ACTIVITY — Every line in the listing below from the one with "store reports (busy, locked, unreachable)." through the one with "(** What the" is to be reproduced exactly, both ends included; leave out the rest.

SUPPLIED RECORDS —

(** * Cuckoo core: the analysis queue database and the reporting engine

    A shallow embedding of [lib/cuckoo/core/database.py] (the SQLAlchemy
    backed task queue) and of [lib/cuckoo/core/reporter.py] (the reporting
    engine), with the properties of the queue and of the reporter proved
    about the embedded code.

    The relational store is modelled as three tables of rows kept in
    storage order.  A SQLAlchemy session is a pair of the committed store
    and the session's working copy; [commit] flushes the working copy and
    enforces the constraints declared in the schema, [rollback] drops it.
    Every operation is a function from the store it finds to the store it
    leaves: calls are taken one at a time, and what the storage medium
    does to a commit (let it through, or fail it) is an argument.

    The results handed to the reporting modules are Python objects:
    they live in a heap of dictionaries and lists addressed by location,
    so that a module that mutates what it is given mutates the heap. *)

From Stdlib Require Import ZArith List Ascii String Bool Lia.
From stdpp Require Import base list strings gmap sorting.
Import ListNotations.

Local Open Scope string_scope.
Local Open Scope list_scope.
Local Open Scope Z_scope.

(** * The model *)

(** ** Schema and entities *)

(** [Enum("pending", "processing", "failure", "success")]. *)
Inductive status_type := pending | processing | failure | success.

Definition status_eqb (a b : status_type) : bool :=
  match a, b with
  | pending, pending | processing, processing
  | failure, failure | success, success => true
  | _, _ => false
  end.

(** A [DateTime] value; the clock is read by [datetime.now()]. *)
Definition datetime := Z.

(** Row of table [tasks] (class [Task]). *)
Record Task := mkTask {
  Task_id : Z;
  Task_target : string;
  Task_category : string;
  Task_timeout : Z;
  Task_priority : Z;
  Task_custom : option string;
  Task_machine : option string;
  Task_package : option string;
  Task_options : option string;
  Task_platform : option string;
  Task_added_on : datetime;
  Task_completed_on : option datetime;
  Task_status : status_type;
  Task_sample_id : option Z
}.

(** Row of table [guests] (class [Guest]).  [task_id] is [None] on an
    object that has been detached from its task; the column itself is
    [nullable=False, unique=True]. *)
Record Guest := mkGuest {
  Guest_id : Z;
  Guest_name : string;
  Guest_label : string;
  Guest_manager : string;
  Guest_started_on : datetime;
  Guest_shutdown_on : option datetime;
  Guest_task_id : option Z
}.

(** Row of table [samples] (class [Sample]).  [file_type] is left unset by
    the constructor when the argument is falsy; the column is
    [nullable=False]. *)
Record Sample := mkSample {
  Sample_id : Z;
  Sample_file_size : Z;
  Sample_file_type : option string;
  Sample_md5 : string;
  Sample_crc32 : string;
  Sample_sha1 : string;
  Sample_sha256 : string;
  Sample_sha512 : string;
  Sample_ssdeep : option string
}.

(** The three tables, each in storage order. *)
Record DB := mkDB {
  tasks : list Task;
  samples : list Sample;
  guests : list Guest
}.

Definition empty_db : DB := mkDB [] [] [].

(** Field updates on a loaded [Task] / [Guest] object. *)
Definition with_status (t : Task) (s : status_type) : Task :=
  mkTask (Task_id t) (Task_target t) (Task_category t) (Task_timeout t)
         (Task_priority t) (Task_custom t) (Task_machine t) (Task_package t)
         (Task_options t) (Task_platform t) (Task_added_on t)
         (Task_completed_on t) s (Task_sample_id t).

Definition with_completed_on (t : Task) (d : option datetime) : Task :=
  mkTask (Task_id t) (Task_target t) (Task_category t) (Task_timeout t)
         (Task_priority t) (Task_custom t) (Task_machine t) (Task_package t)
         (Task_options t) (Task_platform t) (Task_added_on t)
         d (Task_status t) (Task_sample_id t).

Definition with_shutdown_on (g : Guest) (d : option datetime) : Guest :=
  mkGuest (Guest_id g) (Guest_name g) (Guest_label g) (Guest_manager g)
          (Guest_started_on g) d (Guest_task_id g).

Definition with_task_id (g : Guest) (t : option Z) : Guest :=
  mkGuest (Guest_id g) (Guest_name g) (Guest_label g) (Guest_manager g)
          (Guest_started_on g) (Guest_shutdown_on g) t.

(** ** Exceptions and results *)

(** [AttributeError]: attribute access on [None].  [IntegrityError] and
    [OperationalError] are the [SQLAlchemyError]s a commit raises: the
    first for a violated constraint, the second for any other failure the
    store reports (busy, locked, unreachable). *)
Inductive exn := AttributeError | IntegrityError | OperationalError.

Inductive result (A : Type) :=
| Ret (a : A)
| Raise (e : exn).
Arguments Ret {A} a.
Arguments Raise {A} e.

(** What the storage medium does to one commit, besides checking the
    constraints: nothing, or fail it. *)
Inductive store_fault := NoFault | StoreError.

(** ** Constraints of the schema *)

Fixpoint distinct {A : Type} (eqb : A -> A -> bool) (l : list A) : bool :=
  match l with
  | [] => true
  | x :: r => negb (existsb (eqb x) r) && distinct eqb r
  end.

(** The columns of [Index("hash_index", ..., unique=True)]. *)
Definition hash_tuple : Type := string * string * string * string * string.

Definition Sample_hashes (s : Sample) : hash_tuple :=
  (Sample_md5 s, Sample_crc32 s, Sample_sha1 s, Sample_sha256 s, Sample_sha512 s).

Definition hash_tuple_eqb (a b : hash_tuple) : bool :=
  let '(a1, a2, a3, a4, a5) := a in
  let '(b1, b2, b3, b4, b5) := b in
  String.eqb a1 b1 && String.eqb a2 b2 && String.eqb a3 b3 &&
  String.eqb a4 b4 && String.eqb a5 b5.

Definition is_some {A : Type} (o : option A) : bool :=
  match o with Some _ => true | None => false end.

Definition option_Z_eqb (a b : option Z) : bool :=
  match a, b with
  | Some x, Some y => x =? y
  | None, None => true
  | _, _ => false
  end.

(** Primary keys are unique in every table; the hash index is unique;
    [samples.file_type] and [guests.task_id] are not null; [guests.task_id]
    is unique.  Foreign keys are declared but not enforced by the default
    (SQLite) store, and no operation below depends on them. *)
Definition constraints_ok (db : DB) : bool :=
  distinct Z.eqb (map Task_id (tasks db)) &&
  distinct Z.eqb (map Sample_id (samples db)) &&
  distinct Z.eqb (map Guest_id (guests db)) &&
  distinct hash_tuple_eqb (map Sample_hashes (samples db)) &&
  forallb (fun s => is_some (Sample_file_type s)) (samples db) &&
  forallb (fun g => is_some (Guest_task_id g)) (guests db) &&
  distinct option_Z_eqb (map Guest_task_id (guests db)).

(** The id the store assigns to a new row: one more than the largest id
    of the table (SQLite's [INTEGER PRIMARY KEY]). *)
Definition next_id (ids : list Z) : Z := 1 + fold_right Z.max 0 ids.

(** ** Sessions *)

(** [store]: the committed rows; [work]: the rows as this session sees
    them, with its unflushed changes. *)
Record Session := mkSession {
  store : DB;
  work : DB
}.

(** [self.Session()] *)
Definition new_session (db : DB) : Session := mkSession db db.

(** [session.commit()]: flush the working copy; the store rejects the
    flush when it fails by itself or when a constraint is violated.  The
    committed rows always satisfy the constraints (lemma
    [exec_constraints]), so checking the whole working copy is checking
    the rows that are flushed. *)
Definition commit (fault : store_fault) (s : Session) : result Session :=
  match fault with
  | StoreError => Raise OperationalError
  | NoFault =>
      if constraints_ok (work s) then Ret (mkSession (work s) (work s))
      else Raise IntegrityError
  end.

(** [session.rollback()] *)
Definition rollback (s : Session) : Session := mkSession (store s) (store s).

(** [session.query(Task).get(task_id)] *)
Definition get_task (db : DB) (task_id : Z) : option Task :=
  find (fun t => Task_id t =? task_id) (tasks db).

(** [session.query(Guest).get(guest_id)] *)
Definition get_guest (db : DB) (guest_id : Z) : option Guest :=
  find (fun g => Guest_id g =? guest_id) (guests db).

(** [session.query(Sample).get(sample_id)] *)
Definition get_sample (db : DB) (sample_id : Z) : option Sample :=
  find (fun s => Sample_id s =? sample_id) (samples db).

(** The rows of a table with the row of the primary key of [t] replaced
    by [t]. *)
Definition replace_row {A : Type} (key : A -> Z) (t : A) (l : list A) : list A :=
  map (fun x => if key x =? key t then t else x) l.

(** An attribute assignment on a loaded row: the row of that primary key
    is replaced in the working copy. *)
Definition put_task (t : Task) (db : DB) : DB :=
  mkDB (replace_row Task_id t (tasks db)) (samples db) (guests db).

Definition put_guest (g : Guest) (db : DB) : DB :=
  mkDB (tasks db) (samples db) (replace_row Guest_id g (guests db)).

COMPLETED EXERCISE —
    store reports (busy, locked, unreachable). *)
Inductive exn := AttributeError | IntegrityError | OperationalError.

Inductive result (A : Type) :=
| Ret (a : A)
| Raise (e : exn).
Arguments Ret {A} a.
Arguments Raise {A} e.

(** What the storage medium does to one commit, besides checking the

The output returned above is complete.